(Raw data)

Lemma sim_write i buf off : sim (Write i buf off).
Proof.
  intros s A (I & Hf & Hv) ([a Ha] & Hlen & Ho). destruct (Hv i a Ha) as (Hi & Hl & Hs). cbn [exec]. unfold ext2_op_write. rewrite u32_id by done.
  destruct a as [size f|l].
  2: { eapply wp_step; [apply (write_refused s I); try done; apply Hs|]. intros r s' (Hm & Hag & Hr). apply wp_ret.
       exists A. split; [cbn [spec]; by rewrite Ha|by eapply fs_agree]. }
  destruct Hs as (Hk & Hz & Hfb).
  eapply wp_step; [by apply (write_data_ok junk G HG Lm s I i buf (Z.of_nat (length buf)) off)|]. intros r s' [Hoth Hr]. apply wp_ret. cbn [spec]. rewrite Ha.
  destruct Hr as [(Hr & Hf' & Htorn)|(-> & Hnd & n' & Hf' & Em & El & Es & Hb)].
  - exists (<[i := NFile size (fbyte G (disk s') (I i))]> A). split.
    + right. split; [done|]. eexists. split; [reflexivity|]. intros p Hp. unfold overwrite. rewrite <- Hfb by done.
      destruct (Htorn p Hp) as [->|[Hin ->]]; [by left|right]. by rewrite decide_True by lia.
    + exists (upd I i (I i)). split; [by apply holds_upd_id|]. by apply (views_upd (disk s)).
  - eexists. split; [left; split; reflexivity|]. exists (upd I i n'). split; [done|].
    apply (views_upd (disk s)); try done; [unfold live in *; by rewrite El|]. split; [unfold is_kind in *; by rewrite Em|].
    split; [rewrite Es, Hz; by destruct buf|]. intros p Hp. rewrite Hb by done. unfold overwrite. by rewrite Hfb.
Qed.

(** ** New inodes *)

Lemma made_kind mode kind t : kind = EXT2_S_IFREG \/ kind = EXT2_S_IFDIR ->
  is_kind kind (fresh_inode (u16 (Z.lor (Z.land mode 0xFFF) kind)) t) = true.
Proof.
  intros Hk. unfold is_kind, fresh_inode. cbn [i_mode]. apply Z.eqb_eq. unfold u16. change 65536 with (2 ^ 16). rewrite <- Z.land_ones by lia.
  rewrite <- Z.land_assoc. change (Z.land (Z.ones 16) EXT2_S_IFMT) with EXT2_S_IFMT.
  rewrite Z.land_lor_distr_l, <- Z.land_assoc. change (Z.land 4095 EXT2_S_IFMT) with 0. rewrite Z.land_0_r. by destruct Hk as [-> | ->].
Qed.

Lemma fresh_byte V mode t p : fbyte G V (fresh_inode mode t) p = 0.
Proof.
  assert (forall j, nthZ (i_block (fresh_inode mode t)) j = 0) as E0.
  { intros j. cbn [i_block fresh_inode]. unfold nthZ. destruct (_ !! _) as [x|] eqn:E; [|done]. by apply lookup_replicate in E as [-> _]. }
  unfold fbyte, phys. destruct (slot_of G _) as [[]|]; simpl; rewrite ?E0; done.
Qed.

(** The new inode is none that anything was known of. *)
Lemma alloc_ok s I A mode kind : holds_fs s I -> views (disk s) I A -> kind = EXT2_S_IFREG \/ kind = EXT2_S_IFDIR ->
  wp (ext2_alloc_inode (u16 (Z.lor (Z.land mode 0xFFF) kind))) (fun r s' =>
    (r.1 < 0 /\ fs_is s' A) \/
    (r.1 = 0 /\ valid_ino G r.2 /\ A !! r.2 = None /\ exists t, let n := fresh_inode (u16 (Z.lor (Z.land mode 0xFFF) kind)) t in
      is_kind kind n = true /\ holds_fs s' (upd I r.2 n) /\ views (disk s') (upd I r.2 n) A)) s.
Proof.
  intros Hf Hv Hk. eapply wp_mono; [apply (ext2_alloc_inode_ok G HG Lm s I); [done|apply Z.mod_pos_bound; lia]|].
  intros [rc i] s' [Hd Hr]. cbn [fst snd] in *. assert (all_blocks G (disk s) (disk s') I) as Hall by (by apply data_all; [apply Hf|]).
  destruct Hr as [[Hr Hf']|(-> & Hi & Hu & t & Ht & Hf')]; [left|right].
  - split; [done|]. exists I. split; [done|by eapply views_all].
  - split; [done|]. split; [done|]. assert (~ live (I i)) as Hnl.
    { intros Hl. pose proof (ly_live _ _ _ (hf_layout _ _ _ _ Hf) i Hi Hl). congruence. }
    split. { destruct (A !! i) as [a|] eqn:Ea; [|done]. exfalso. by destruct (Hv i a Ea) as (_ & ? & _). }
    exists t. cbv zeta. split; [by apply made_kind|]. split; [done|]. apply (views_keep (disk s) _ I); [done|]. intros x Hx _ Hl.
    split; [|by apply Hall]. apply upd_other. by intros ->.
Qed.

(** The names of an inode the abstract file system knows. *)
Definition names_of A i : option (list (list Z * Z)) := match A !! i with Some (NDir l) => Some l | _ => None end.

Lemma known_names V I A i : views V I A -> known G V (I i) (names_of A i).
Proof.
  intros Hv l. unfold names_of. destruct (A !! i) as [[size f|l']|] eqn:Ea; try done. intros [= ->]. by destruct (Hv i _ Ea) as (_ & _ & Hs).
Qed.

(** Adding an entry to a directory of [A]. *)
Lemma add_view s I A p nm rest child ft : holds_fs s I -> views (disk s) I A -> valid_ino G p -> live (I p) -> is_Some (A !! p) -> Forall (fun c => c <> 0) nm ->
  0 < child <= fg_inodes G ->
  wp (ext2_dir_add_entry junk p (Some (nm ++ 0 :: rest)) child ft) (fun r s' =>
    (r < 0 /\ fs_is s' A) \/
    (r = 0 /\ nm <> [] /\ exists l l' J, A !! p = Some (NDir l) /\ added l l' nm child /\ holds_fs s' J /\ views (disk s') J (<[p := NDir l']> A))) s.
Proof.
  intros Hf Hv Hi Hl [a Ha] Hnz Hc. destruct (Hv p a Ha) as (_ & _ & Hs).
  destruct a as [size f|l].
  { eapply wp_mono; [apply (add_refused junk G HG Lm s I p); try done; [lia|right; right; apply not_both, Hs]|]. intros r s' (Hr & Hm & Hag). left.
    split; [done|by eapply fs_agree]. }
  eapply wp_mono; [apply (add_names_ok junk G HG Lm s I p (Some l)); try done; by intros l' [= <-]|].
  intros r s' [(Hr & Hf' & Hall)|(-> & Hne & n' & Hf' & El & Hoth & Hnames)].
  - left. split; [done|]. exists I. split; [done|by eapply views_all].
  - right. split; [done|]. split; [done|]. destruct (Hnames l eq_refl) as (l' & Had & Hd). exists l, l', (upd I p n').
    split; [done|]. split; [done|]. split; [done|]. apply (views_upd (disk s)); try done. unfold live in *. by rewrite El.
Qed.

(End Raw data)

The task:
Above are the entries. Output exactly the lines beginning with the line that has "intros r s' [(Hr" and ending with the line that has "- right. split;".

Response to the exercise:
  intros r s' [(Hr & Hf' & Hall)|(-> & Hne & n' & Hf' & El & Hoth & Hnames)].
  - left. split; [done|]. exists I. split; [done|by eapply views_all].
  - right. split; [done|]. split; [done|]. destruct (Hnames l eq_refl) as (l' & Had & Hd). exists l, l', (upd I p n').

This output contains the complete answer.